Is it because of the unusual venues that total strangers sit down beside and chat to you? Sometimes I think this is the whole point of festivals: to get people together, thinking and talking about something other that weather or the banks. I still think Michelle Obama and her kids should have come to Dalkey three days earlier than they did. There’d have been something there for all of them.
Lia, that idea of pop-up book clubs in people’s house with authors turning up to their homes for a chat is a winner (provided the homeowner lets the author leave again – already I’m thinking James Caan held captive by Kathy Bates in ‘Misery’).
Who knew readers could harbour such intense grudges? At least with Misery we could console ourselves with the ‘fiction’ hex, but look at poor Val McDermid being drenched with ink at a book-signing; and Patricia Cornwell having to get an injunction against a cyberstalker! http://www.guardian.co.uk/books/booksblog/2013/jul/12/when-readers-become-stalkers?INTCMP=ILCNETTXT3487 “When Readers Become Stalkers” (John Dugdale)

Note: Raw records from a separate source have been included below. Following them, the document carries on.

Lemma walk_block c a : 0 <= o < 2 ^ 30 -> ldn 8 m (D + 0x4000 + 8 * (o / SECTION_SIZE)) = Some (0x401 + 4 * c + a * SECTION_SIZE) ->
  0 <= c < 2 -> 0 <= a < 2 ^ 12 -> hw_walk 3 m (D + 0x2000) (b + o) = Some (a * SECTION_SIZE + o mod SECTION_SIZE, c).
Proof.
  intros Ho E Hc Ha. destruct (next_table 0x3000) as [M3 B3]; [done|lia|]. destruct (next_table 0x4000) as [M4 B4]; [done|lia|].
  destruct (block_leaf (b + o) c a Hc Ha) as [M1 L1]. cbn [hw_walk]. rewrite !table_index_half by (done || lia).
  change (2 ^ level_shift 3) with (2 ^ 39). change (2 ^ level_shift 2) with (2 ^ 30). change (2 ^ level_shift 1) with SECTION_SIZE.
  rewrite (Z.div_small o (2 ^ 39)), (Z.div_small o (2 ^ 30)), Z.mod_0_l, Z.mul_0_r, !Z.add_0_r by lia.
  rewrite (bt_pgd _ _ _ T). cbn [mbind option_bind]. rewrite M3, B3, Z.add_0_r, (bt_pud _ _ _ T). cbn [mbind option_bind]. rewrite M4, B4.
  rewrite (Z.mod_small (o / SECTION_SIZE)) by (change SECTION_SIZE with 2097152; Z.to_euclidean_division_equations; lia).
  rewrite E. cbn [mbind option_bind]. rewrite M1, L1. f_equal. f_equal. f_equal.
  rewrite Z.add_comm. destruct Hb as [-> | ->]; [by rewrite Z.add_0_r|].
  change VIRTUAL_ADDRESS_START with (0xffff * 2 ^ 27 * SECTION_SIZE). by rewrite Z_mod_plus_full.
Qed.

(** Above 512 GB the directory has blocks, which level 0 does not know, or nothing. *)
Lemma walk_none : 2 ^ 39 <= o < 2 ^ 48 -> hw_walk 3 m (D + 0x2000) (b + o) = None.
Proof.
  intros Ho. cbn [hw_walk]. rewrite (table_index_half 3) by (done || lia). change (2 ^ level_shift 3) with (2 ^ 39).
  assert (Hi : 1 <= o / 2 ^ 39 < 512) by (Z.to_euclidean_division_equations; lia). rewrite (Z.mod_small (o / 2 ^ 39)) by lia.
  destruct (Z_lt_le_dec (o / 2 ^ 39) 496).
  - rewrite (bt_pgd_blocks _ _ _ T) by lia. cbn [mbind option_bind].
    destruct (block_leaf 0 1 (o / 2 ^ 39)) as [M _]; [lia|lia|]. change (0x405) with (0x401 + 4 * 1). by rewrite M.
  - by rewrite (bt_pgd_zero _ _ _ T) by lia.
Qed.
End translation.
(** Opening and closing are inverse: the descriptor returned reads back the
    file stored, with flags 1; after [delete_fd] it is not valid and the set of
    descriptors in use is the one before. *)
Theorem fd_open_close s bm ft f fd s1 :
  fd_space s bm ft -> file_ok f -> create_fd f s = Ok fd s1 -> fd <> -1 ->
  get_file_from_fd fd s1 = Ok (Some (File (file_id f) (index f) 1)) s1
  /\ exists s2, delete_fd fd s1 = Ok tt s2 /\ is_valid_fd fd s2 = Ok 0 s2
     /\ forall k, 0 <= k < N_FDS -> fd_used (k_mem s2) bm k = fd_used (k_mem s) bm k.
Proof.
  intros F Hf R Hn. 
  assert (Low : exists fd', 0 <= fd' < N_FDS /\ fd_used (k_mem s) bm fd' = false
     /\ (forall k, 0 <= k < fd' -> fd_used (k_mem s) bm k = true)).
  { destruct (lowest_or_all (fd_used (k_mem s) bm) 120) as [H|H]; [exact H|].
    rewrite (create_fd_full_run s bm ft f F H) in R. by injection R as <- _. }
  destruct Low as (fd' & Hfd & Hu & Hlow).
  destruct (create_fd_run s bm ft fd' f F Hfd Hf Hu Hlow) as (m & R' & F1 & U & H & _). rewrite R in R'. injection R' as -> ->.
  unfold N_FDS in Hfd. split; [exact (get_file_run _ bm ft fd' _ F1 ltac:(lia) H)|].
  destruct (delete_fd_run _ bm ft fd' F1 Hfd) as (m2 & R2 & F2 & U2 & H2 & _).
  eexists. split; [exact R2|]. split; [exact (is_valid_fd_run _ bm ft fd' _ F2 ltac:(lia) H2)|].
  intros k Hk. change (k_mem (with_mem m2 (with_mem m s))) with m2. rewrite (U2 k Hk).
  change (k_mem (with_mem m s)) with m. rewrite (U k Hk). destruct (Z.eqb_spec k fd') as [->|]; [|done]. by rewrite Hu.
Qed.

(** ** Concrete instances *)

(** A task whose bitmap is at 4096 and whose files are at 8192, none open. *)
Definition fd_sample : kstate :=
  with_tasks {[1 := set_fd_table (FdTable 4096 8192) INIT_TASK]}
    (boot_state (fun a => (4096 <=? a) && (a <? 16384)) ∅ 1).

Lemma fd_sample_space : fd_space fd_sample 4096 8192.
Proof.
  split; [eexists; split; reflexivity| | |vm_compute; repeat split; congruence|left; vm_compute; congruence];
    intros a; change FD_BITMAP_SIZE with 15; change (SIZEOF_FILE * FILE_DESC_TABLE_INIT_SIZE) with 3048;
    intros Ha; cbn [k_mem fd_sample with_tasks boot_state m_valid]; lia.
Qed.
Lemma fd_sample_file : file_ok (File 7 0 0).
Proof. unfold file_ok. cbn. lia. Qed.

Lemma create_fd_takes_lowest_witness :
  (exists fd m, 0 <= fd < N_FDS /\ fd_used (k_mem fd_sample) 4096 fd = false
     /\ (forall k, 0 <= k < fd -> fd_used (k_mem fd_sample) 4096 k = true)
     /\ create_fd (File 7 0 0) fd_sample = Ok fd (with_mem m fd_sample)
     /\ (forall k, 0 <= k < N_FDS -> fd_used m 4096 k = (k =? fd) || fd_used (k_mem fd_sample) 4096 k)
     /\ fd_holds m 8192 fd (File 7 0 1)
     /\ (forall k g, 0 <= k < 127 -> k <> fd -> fd_holds (k_mem fd_sample) 8192 k g -> fd_holds m 8192 k g))
  \/ ((forall k, 0 <= k < N_FDS -> fd_used (k_mem fd_sample) 4096 k = true) /\ create_fd (File 7 0 0) fd_sample = Ok (-1) fd_sample).
Proof. exact (create_fd_takes_lowest fd_sample 4096 8192 (File 7 0 0) fd_sample_space fd_sample_file). Defined.

(** The first descriptor opened is 0. *)
Lemma fd_open_close_witness :
  exists s1, create_fd (File 7 0 0) fd_sample = Ok 0 s1
    /\ get_file_from_fd 0 s1 = Ok (Some (File 7 0 1)) s1
    /\ exists s2, delete_fd 0 s1 = Ok tt s2 /\ is_valid_fd 0 s2 = Ok 0 s2
       /\ forall k, 0 <= k < N_FDS -> fd_used (k_mem s2) 4096 k = fd_used (k_mem fd_sample) 4096 k.
Proof.
  destruct (create_fd_run fd_sample 4096 8192 0 (File 7 0 0) fd_sample_space) as (m & R & _);
    [unfold N_FDS; lia|apply fd_sample_file|reflexivity|lia|].
  exists (with_mem m fd_sample). split; [exact R|].
  apply (fd_open_close fd_sample 4096 8192 (File 7 0 0) 0 _ fd_sample_space fd_sample_file R). discriminate.
Defined.
Lemma rdfs_lookup_finds_first_witness :
  rdfs_get_file_id_from_list_and_name 8192 1 8300 image_state = Ok (Some 0) image_state.
Proof.
  apply (rdfs_lookup_finds_first image_state 8192 [0] (fun _ => [97]) 8300 [97]); [|vm_compute; repeat split; reflexivity|lia|cbn; lia].
  split; [lia|]. split; [cbn; lia|]. intros [|i] id H; [|done]. injection H as <-.
  split; [vm_compute; reflexivity|]. split; [cbn; lia|]. split; [cbn; lia|]. vm_compute. repeat split; reflexivity.
Defined.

A whole discussion could open up on whether writers are actually meant to emerge from their garrets at all… But fallout from a pop-up appearance could certainly provide the basis for a thriller… yikes!
Well, I missed the entire Dalkey Book Festival and Michelle Obama’s visit to Finnegan’s. That must be a record. Thanks for filling us in on the good things you saw and heard – I’m going to be here next year or bust!